While living in Philadelphia, Kemble became familiar with the abolitionist teachings of the Quakers and began to question the source of her husband's wealth. He convinced her to visit the plantation with him and believed that would help her see the plantation system sympathetically. The family travelled to the plantation in 1838, and Kemble journaled about the living and working conditions of the enslaved people on the plantation, becoming increasingly abolitionist herself, which resulted in tensions between her and her husband.

Butler threatened to deny Kemble access to their two daughters if she published anything of her observations about the plantation conditions. The couple divorced in 1849. Butler was awarded custody of their children, and forbade Kemble from seeing them.

== Journal ==
The Journal documents Kemble's initial experiences of appreciating aspects of plantation life with the exception of "the one small thing of 'the slavery'" and her growing horror with the system. She writes about conversations with enslaved people and her attempts to intercede with her husband on behalf of the people enslaved on his plantations.

The unpublished account was read widely by abolitionists before the Civil War. Kemble had been reluctant to publish it because of ongoing tensions with her former husband, but when the Civil War started, and Britain supported the Confederacy, she decided to publish to try to change Britain's views of the Confederacy, the war, and the Emancipation Proclamation.

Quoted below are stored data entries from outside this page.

(* ===== verification/Gossip.v ===== *)
(** * Gossip discovery (internal/gossipsvc: types.go, metadata.go, events.go, raft_join.go,
    service.go; internal/config/accessible_urls.go FixLoopbackHost)

    Nodes advertise their Raft address in memberlist metadata; the leader adds the live nodes
    it discovers to the Raft group.  Package memberlist answers as parameters (its member
    list, the results of creating and joining); the JSON codec of the metadata is an
    interface. *)
From stdpp Require Import base strings numbers gmap list.
From Stdlib Require Import Ascii.
From S2P Require Import Prelude GoStrings GoTime GoNet GoList Deploy Meta Placement Fsm RaftService RaftMembers.
From S2P Require Import GoText TaskBase TaskRun Ingress.

(** ** types.go *)
Record GossipNode := mkGossipNode {
  gn_ID : string; gn_GossipAddress : string; gn_RaftAddress : string; gn_APIURL : string;
  gn_Version : string; gn_State : string; gn_UpdatedAt : Z }.

Record nodeMetadata := mkNodeMetadata {
  nm_NodeID : string; nm_RaftAddress : string; nm_APIURL : string; nm_Version : string }.

(** [json.Marshal] and [json.Unmarshal] at [nodeMetadata]. *)
Class MetadataCodec := {
  marshal_metadata : nodeMetadata → res (list ascii);
  unmarshal_metadata : list ascii → res nodeMetadata;
}.

(** Documented: what was marshalled is read back, and is a JSON object, so not empty. *)
Class MetadataCodecLaws `{MetadataCodec} := {
  metadata_roundtrip m b : marshal_metadata m = Ok b → unmarshal_metadata b = Ok m;
  metadata_nonempty m b : marshal_metadata m = Ok b → b ≠ [];
}.

(** ** metadata.go *)
Definition normal_metadata (m : nodeMetadata) : nodeMetadata :=
  mkNodeMetadata (TrimSpace (nm_NodeID m)) (TrimSpace (nm_RaftAddress m))
    (TrimRightByte (TrimSpace (nm_APIURL m)) "/") (TrimSpace (nm_Version m)).

Definition without_url (m : nodeMetadata) : nodeMetadata :=
  mkNodeMetadata (nm_NodeID m) (nm_RaftAddress m) "" (nm_Version m).

(** [[]] stands for the nil slice. *)
Definition encodeNodeMetadata `{MetadataCodec} (meta : nodeMetadata) (limit : Z) : list ascii :=
  let meta := normal_metadata meta in
  match marshal_metadata meta with
  | Err _ => []
  | Ok b =>
      if (limit <=? 0)%Z || (Z.of_nat (length b) <=? limit)%Z then b
      else match marshal_metadata (without_url meta) with
           | Err _ => []
           | Ok b' => if (limit <? Z.of_nat (length b'))%Z then [] else b'
           end
  end.

Definition decodeNodeMetadata `{MetadataCodec} (raw : list ascii) : option nodeMetadata :=
  if (length raw =? 0)%nat then None
  else match unmarshal_metadata raw with
       | Err _ => None
       | Ok m =>
           let m := normal_metadata m in
           if negb (nm_NodeID m =? "")%string then Some m else None
       end.

Inductive NodeStateType := StateAlive | StateSuspect | StateDead | StateLeft | StateOther.

Definition nodeStateName (s : NodeStateType) : string :=
  match s with
  | StateAlive => "alive"
  | StateSuspect => "suspect"
  | StateDead => "dead"
  | StateLeft => "left"
  | StateOther => "unknown"
  end.

(** config.FixLoopbackHost *)
Definition FixLoopbackHost (raw : string) : string :=
  let addr := TrimSpace raw in
  if (addr =? "")%string then ""
  else
    let addr := if HasPrefix addr ":" then "127.0.0.1" +:+ addr else addr in
    match SplitHostPort addr with
    | Err _ => addr
    | Ok (host, port) =>
        let host := if (host =? "")%string || (host =? "0.0.0.0")%string || (host =? "::")%string ||
                       (host =? "[::]")%string then "127.0.0.1" else host in
        JoinHostPort host port
    end.

Record GossipConfig := mkGossipConfig {
  gc_Enabled : bool; gc_Bind : string; gc_Advertise : string; gc_Seeds : list string; gc_SecretKey : string;
  gc_APIURL : string; gc_AutoJoinRaft : bool; gc_ReconcileInterval : string;
  gc_HTTPAddr : string;  (** cfg.HTTP.Addr *)
  gc_Nodes : list (string * string)  (** cfg.Cluster.Nodes, in iteration order *) }.

Definition gossip_apiURL (cfg : GossipConfig) (local : string) : string :=
  let url := TrimRightByte (TrimSpace (gc_APIURL cfg)) "/" in
  if negb (url =? "")%string then url
  else match cluster_NodeURL (gc_Nodes cfg) local with
       | Some url => url
       | None =>
           let addr := FixLoopbackHost (gc_HTTPAddr cfg) in
           if negb (addr =? "")%string then "http://" +:+ addr else ""
       end.

(** [version] is [buildmeta.Version()]. *)
Definition nodeMeta `{MetadataCodec} (cfg : GossipConfig) (local version : string) (raft : Service) (limit : Z)
    : list ascii :=
  encodeNodeMetadata
    (mkNodeMetadata (TrimSpace local) (TrimSpace (sv_localAddress raft)) (gossip_apiURL cfg local) version) limit.

(** ** events.go *)

(** memberlist.Node, as far as it is read. *)
Record MLNode := mkMLNode { ml_Meta : list ascii; ml_Address : string; ml_State : NodeStateType }.
Inductive NodeEventType := NodeJoin | NodeLeave | NodeUpdate.

Section events.
Context `{MetadataCodec}.

Definition nodeFromMemberlist (now : Z) (member : MLNode) : option GossipNode :=
  meta ← decodeNodeMetadata (ml_Meta member);
  Some (mkGossipNode (nm_NodeID meta) (TrimSpace (ml_Address member)) (nm_RaftAddress meta) (nm_APIURL meta)
          (nm_Version meta) (nodeStateName (ml_State member)) now).

Definition set_left (now : Z) (n : GossipNode) : GossipNode :=
  mkGossipNode (gn_ID n) (gn_GossipAddress n) (gn_RaftAddress n) (gn_APIURL n) (gn_Version n) "left" now.

Definition members_t := gmap string GossipNode.

Definition applyNodeEvent (now : Z) (event : NodeEventType) (member : option MLNode) (members : members_t)
    : members_t :=
  match m ← member; nodeFromMemberlist now m with
  | None => members
  | Some node =>
      match event with
      | NodeJoin | NodeUpdate => <[gn_ID node := node]> members
      | NodeLeave => let node := set_left now node in <[gn_ID node := node]> members
      end
  end.

(** [None]: memberlist is not running. *)
Definition refreshMembers (now : Z) (live : option (list MLNode)) (members : members_t) : members_t :=
  match live with
  | None => members
  | Some l =>
      foldl (λ ms m, match nodeFromMemberlist now m with
                     | Some node => <[gn_ID node := node]> ms
                     | None => ms
                     end) members l
  end.
End events.

(** ** raft_join.go *)
Definition isRaftJoinCandidate (node : GossipNode) (existing : gset string) (localID : string) : bool :=
  let id := TrimSpace (gn_ID node) in
  if (id =? "")%string || (id =? localID)%string || (TrimSpace (gn_RaftAddress node) =? "")%string then false
  else if negb (EqualFold (TrimSpace (gn_State node)) "alive") then false
  else negb (bool_decide (id ∈ existing)).

Definition raft_member_ids (members : list Member) : gset string :=
  list_to_set (non_blank (mb_ID <$> members)).

Section join.
Context `{Digest, Codec, ReplicaOrder, ListSort}.

Definition raftMemberIDs (ctxErr : res unit) (membership : res Membership) (raft : Service) : res (gset string) :=
  members ← wrap "list raft members" [] (ListMembers ctxErr membership raft);
  Ok (raft_member_ids members).

(** [order] is the iteration order of the concurrent map. *)
Definition raftJoinCandidates (order : members_t → list GossipNode) (local : string) (members : members_t)
    (existing : gset string) : list GossipNode :=
  list_sort (by_key gn_ID)
    (filter (λ n, Is_true (isRaftJoinCandidate n existing (TrimSpace local))) (order members)).

(** The loop over the candidates: the calls to [AddVoter] that were made, the result and the
    service.  [ctx] and [host] are what context (asked here and by [AddVoter]) and NodeHost
    answer at each candidate. *)
Fixpoint join_all (ctx : GossipNode → res unit * res unit) (host : GossipNode → NodeHost) (candidates : list GossipNode)
    (raft : Service) : list GossipNode * res unit * Service :=
  match candidates with
  | [] => ([], Ok tt, raft)
  | node :: rest =>
      match (ctx node).1 with
      | Err e => ([], Err (Wrapf e "auto join context" []), raft)
      | Ok _ =>
          match AddVoter (host node) (ctx node).2 (gn_ID node) (gn_RaftAddress node) raft with
          | (Err e, raft) => ([node], Err (Wrapf e "add discovered voter %s" [AStr (gn_ID node)]), raft)
          | (Ok _, raft) =>
              let '(calls, r, raft) := join_all ctx host rest raft in (node :: calls, r, raft)
          end
      end
  end.

Record reconcile_answers := mkReconcile {
  ra_status : res Status;
  ra_ctx : res unit;
  ra_membership : res Membership;
  ra_node_ctx : GossipNode → res unit * res unit;
  ra_host : GossipNode → NodeHost }.

Definition reconcileRaftMembership (order : members_t → list GossipNode) (local : string) (a : reconcile_answers)
    (members : members_t) (raft : Service) : list GossipNode * res unit * Service :=
  match wrap "read raft status" [] (ra_status a) with
  | Err e => ([], Err e, raft)
  | Ok st =>
      if negb (st_Ready st) || negb (st_IsLeader st) then ([], Ok tt, raft)
      else
        match raftMemberIDs (ra_ctx a) (ra_membership a) raft with
        | Err e => ([], Err e, raft)
        | Ok existing =>
            join_all (ra_node_ctx a) (ra_host a) (raftJoinCandidates order local members existing) raft
        end
  end.
End join.

Definition reconcileInterval (cfg : GossipConfig) : Z :=
  match ParseDuration (TrimSpace (gc_ReconcileInterval cfg)) with
  | Ok d => if (d <=? 0)%Z then 5000000000 else d
  | Err _ => 5000000000
  end.

(** ** service.go *)
Definition splitGossipAddress (label raw : string) : res (string * Z) :=
  let addr := TrimSpace raw in
  if (addr =? "")%string then Err (Errorf "%s is required" [AStr label])
  else
    '(host, portText) ← wrap "parse %s" [AStr label] (SplitHostPort addr);
    match Atoi portText with
    | Some port =>
        if (port <? 0)%Z || (65535 <? port)%Z
        then Err (Errorf "%s port must be between 0 and 65535" [AStr label])
        else Ok (if (TrimSpace host =? "")%string then "0.0.0.0" else host, port)
    | None => Err (Errorf "%s port must be between 0 and 65535" [AStr label])
    end.

(** [Ok []] is the nil key: no encryption. *)
Definition gossipSecretKey (raw : string) : res (list ascii) :=
  let key := bytes_of (TrimSpace raw) in
  if (length key =? 0)%nat then Ok []
  else if (length key =? 16)%nat || (length key =? 24)%nat || (length key =? 32)%nat then Ok key
  else Err (Errorf "gossip.secret_key must be 16, 24, or 32 bytes" []).

Definition normalizeSeeds `{ListSort} (seeds : list string) : list string := list_sort Compare (non_blank seeds).

Record MLConfig := mkMLConfig {
  mc_Name : string; mc_BindAddr : string; mc_BindPort : Z; mc_Advertise : option (string * Z);
  mc_SecretKey : list ascii }.

Definition memberlistConfig (cfg : GossipConfig) (local : string) : res MLConfig :=
  if (TrimSpace local =? "")%string then Err (Errorf "local node id is required" [])
  else
    '(bindHost, bindPort) ← splitGossipAddress "gossip.bind" (gc_Bind cfg);
    let advertise := TrimSpace (gc_Advertise cfg) in
    adv ← (if negb (advertise =? "")%string
           then a ← splitGossipAddress "gossip.advertise" advertise; Ok (Some a)
           else Ok None);
    secret ← gossipSecretKey (gc_SecretKey cfg);
    Ok (mkMLConfig local bindHost bindPort adv secret).

Record GossipService := mkGossip {
  gs_members : members_t;
  gs_ml : bool;  (** memberlist is running *)
  gs_started : bool;
  gs_loops : nat  (** goroutines of this service that run *) }.

Definition NewGossip : GossipService := mkGossip ∅ false false 0.

Section service.
Context `{MetadataCodec}.
Variables (cfg : GossipConfig) (local : string).

(** [live] is what memberlist lists right after it was created. *)
Definition gossip_Start (ctxErr : res unit) (create : MLConfig → res (list MLNode)) (now : Z) (s : GossipService)
    : res unit * GossipService :=
  if negb (gc_Enabled cfg) then (Ok tt, s)
  else if gs_started s then (Ok tt, s)
  else match wrap "start context" [] ctxErr with
  | Err e => (Err e, s)
  | Ok _ =>
      (* the event loop runs; it is cancelled and waited for when a later step fails *)
      match mc ← memberlistConfig cfg local; wrap "create memberlist" [] (create mc) with
      | Err e => (Err e, s)
      | Ok live =>
          (Ok tt, mkGossip (refreshMembers now (Some live) (gs_members s)) true true (gs_loops s + 2))
      end
  end.

(** Leave and shutdown errors are only logged. *)
Definition gossip_Stop (s : GossipService) : GossipService :=
  if negb (gs_started s) then s else mkGossip (gs_members s) false false 0.

(** [Members]: refreshed, then sorted by id. *)
Definition gossip_Members `{ListSort} (order : members_t → list GossipNode) (now : Z) (live : list MLNode)
    (s : GossipService) : list GossipNode * GossipService :=
  let ms := refreshMembers now (if gs_ml s then Some live else None) (gs_members s) in
  (list_sort (by_key gn_ID) (order ms), mkGossip ms (gs_ml s) (gs_started s) (gs_loops s)).

Definition gossip_event (now : Z) (event : NodeEventType) (member : option MLNode) (s : GossipService)
    : GossipService :=
  mkGossip (applyNodeEvent now event member (gs_members s)) (gs_ml s) (gs_started s) (gs_loops s).
End service.

(** One turn of the reconcile loop: seeds, members, then the Raft group.  [canceled] is whether
    the context had ended, [live] what memberlist lists after joining the seeds. *)
Definition reconcileOnce `{MetadataCodec, Digest, Codec, ReplicaOrder, ListSort} (cfg : GossipConfig) (local : string)
    (order : members_t → list GossipNode) (canceled : bool) (live : list MLNode) (now : Z) (a : reconcile_answers)
    (s : GossipService) (raft : Service) : GossipService * Service * list GossipNode :=
  if canceled then (s, raft, [])
  else
    let ms := refreshMembers now (if gs_ml s then Some live else None) (gs_members s) in
    let s := mkGossip ms (gs_ml s) (gs_started s) (gs_loops s) in
    if negb (gc_AutoJoinRaft cfg) then (s, raft, [])
    else let '(calls, _, raft) := reconcileRaftMembership order local a ms raft in (s, raft, calls).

=== Publication history ===
The Journal was first published in England in May 1863 and soon afterward in the United States. It went out of print until 1961, when Alfred A. Knopf published a reprint with a foreword by John A. Scott.

=== Reviews ===
The Journal was reviewed contemporaneously in The New York Times and The Atlantic; the latter noted:

For never could such a book speak with such power as at this moment. The tumult of the war will be forgotten, as you read, in the profound and appalled attention enforced by this remarkable revelation of the interior life of Slavery. The spirit, the character, and the purpose of the Rebellion are here laid bare. Its inevitability is equally apparent. The book is a permanent and most valuable chapter in our history; for it is the first ample, lucid, faithful, detailed account, from the actual head-quarters of a slave-plantation in this country, of the workings of the system, — its persistent, hopeless, helpless crushing of humanity in the slave, and the more fearful moral and mental dry-rot it generates in the master.
— The Atlantic, August 1863

In 1960, the historian Margaret Davis Cate published a "scathing critique" sympathetic to the plantation system and vilified Kemble's description of it in the Georgia Historical Quarterly.

Modern critics note that Kemble was primarily arguing for improved conditions for enslaved people and that her abolitionist views were based on the belief that "moral failings" of slave owners inevitably resulted in mistreatment, rather than an enslaved person's inborn right to freedom, justified abolition.

== Impact ==
Kemble's Journal changed how Britain viewed the Confederacy and the Emancipation Proclamation and affected feelings in Britain on helping the Confederacy.

According to Encyclopedia.com Kemble's "lasting historical importance... derives from the private journal she kept during her time in the Sea Islands." According to the University of Georgia Press, which has the book in reprint, it "has long been recognized by historians as unique in the literature of American slavery."

The Journal inspired the one-woman show "Shame the Devil: An Audience with Fanny Kemble" by Ann Ludlum, which was produced in Brunswick, Georgia, in 2016. The show continues annual performances at Brunswick's Ritz Theatre as of 2022.